Stored items:
BEGIN

Fixpoint consputs (l : list Z) : K unit :=
  match l with
  | [] => ret tt
  | c :: l' => consputc c ;; consputs l'
  end.

(** [digits[x % base]], and the [do]-[while] loop of [printint], least
    significant digit first; 32 rounds suffice for a [uint] in base 2 or more. *)
Definition digit (v : Z) : Z := if v <? 10 then 48 + v else 97 + (v - 10).
Fixpoint digits (n : nat) (x base : Z) : list Z :=
  match n with
  | O => []
  | S n' => digit (x mod base) :: (if x / base =? 0 then [] else digits n' (x / base) base)
  end.

Definition printint (xx base : Z) (sign : bool) : K unit :=
  let neg := sign && (xx <? 0) in
  let x := if neg then u32 (- xx) else u32 xx in
  let buf := digits 32 x base ++ (if neg then [45] else []) in
  if (16 <? length buf)%nat then stopm (Fault "printint buf") else
  consputs (reverse buf).

(** The arguments of [cprintf]. *)
Inductive arg := AInt (v : Z) | AStr (s : option (list Z)).

(** The conversion [%c]; a missing argument is a read outside the frame. *)
Definition convert (c : Z) (args : list arg) : K (list arg) :=
  if c =? 100 then
    match args with
    | AInt v :: args' => printint (i32 v) 10 true ;; ret args'
    | _ => stopm (Fault "cprintf argument")
    end
  else if (c =? 120) || (c =? 112) then
    match args with
    | AInt v :: args' => printint (i32 v) 16 false ;; ret args'
    | _ => stopm (Fault "cprintf argument")
    end
  else if c =? 115 then
    match args with
    | AStr o :: args' => consputs (cstr (default (bytes "(null)") o)) ;; ret args'
    | _ => stopm (Fault "cprintf argument")
    end
  else if c =? 37 then consputc 37 ;; ret args
  else consputc 37 ;; consputc c ;; ret args.

Fixpoint cprintf_loop (fmt : list Z) (args : list arg) : K unit :=
  match fmt with
  | [] => ret tt
  | c :: fmt' =>
      if c =? 0 then ret tt
      else if negb (c =? 37) then consputc c ;; cprintf_loop fmt' args
      else
        match fmt' with
        | [] => ret tt
        | c :: fmt'' =>
            if c =? 0 then ret tt
            else args' <- convert c args ;; cprintf_loop fmt'' args'
        end
  end.

Definition cprintf (fmt : list Z) (args : list arg) : K unit :=
  locking <- cons_get c_locking ;;
  whenm locking (acquire L_cons) ;;
  cprintf_loop fmt args ;;
  whenm locking (release L_cons).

END

**THE TASK**
Go through the data above and return each line containing the string "Fixpoint".

**RESULT OF THIS EXERCISE**
Fixpoint consputs (l : list Z) : K unit :=
Fixpoint digits (n : nat) (x base : Z) : list Z :=
Fixpoint cprintf_loop (fmt : list Z) (args : list arg) : K unit :=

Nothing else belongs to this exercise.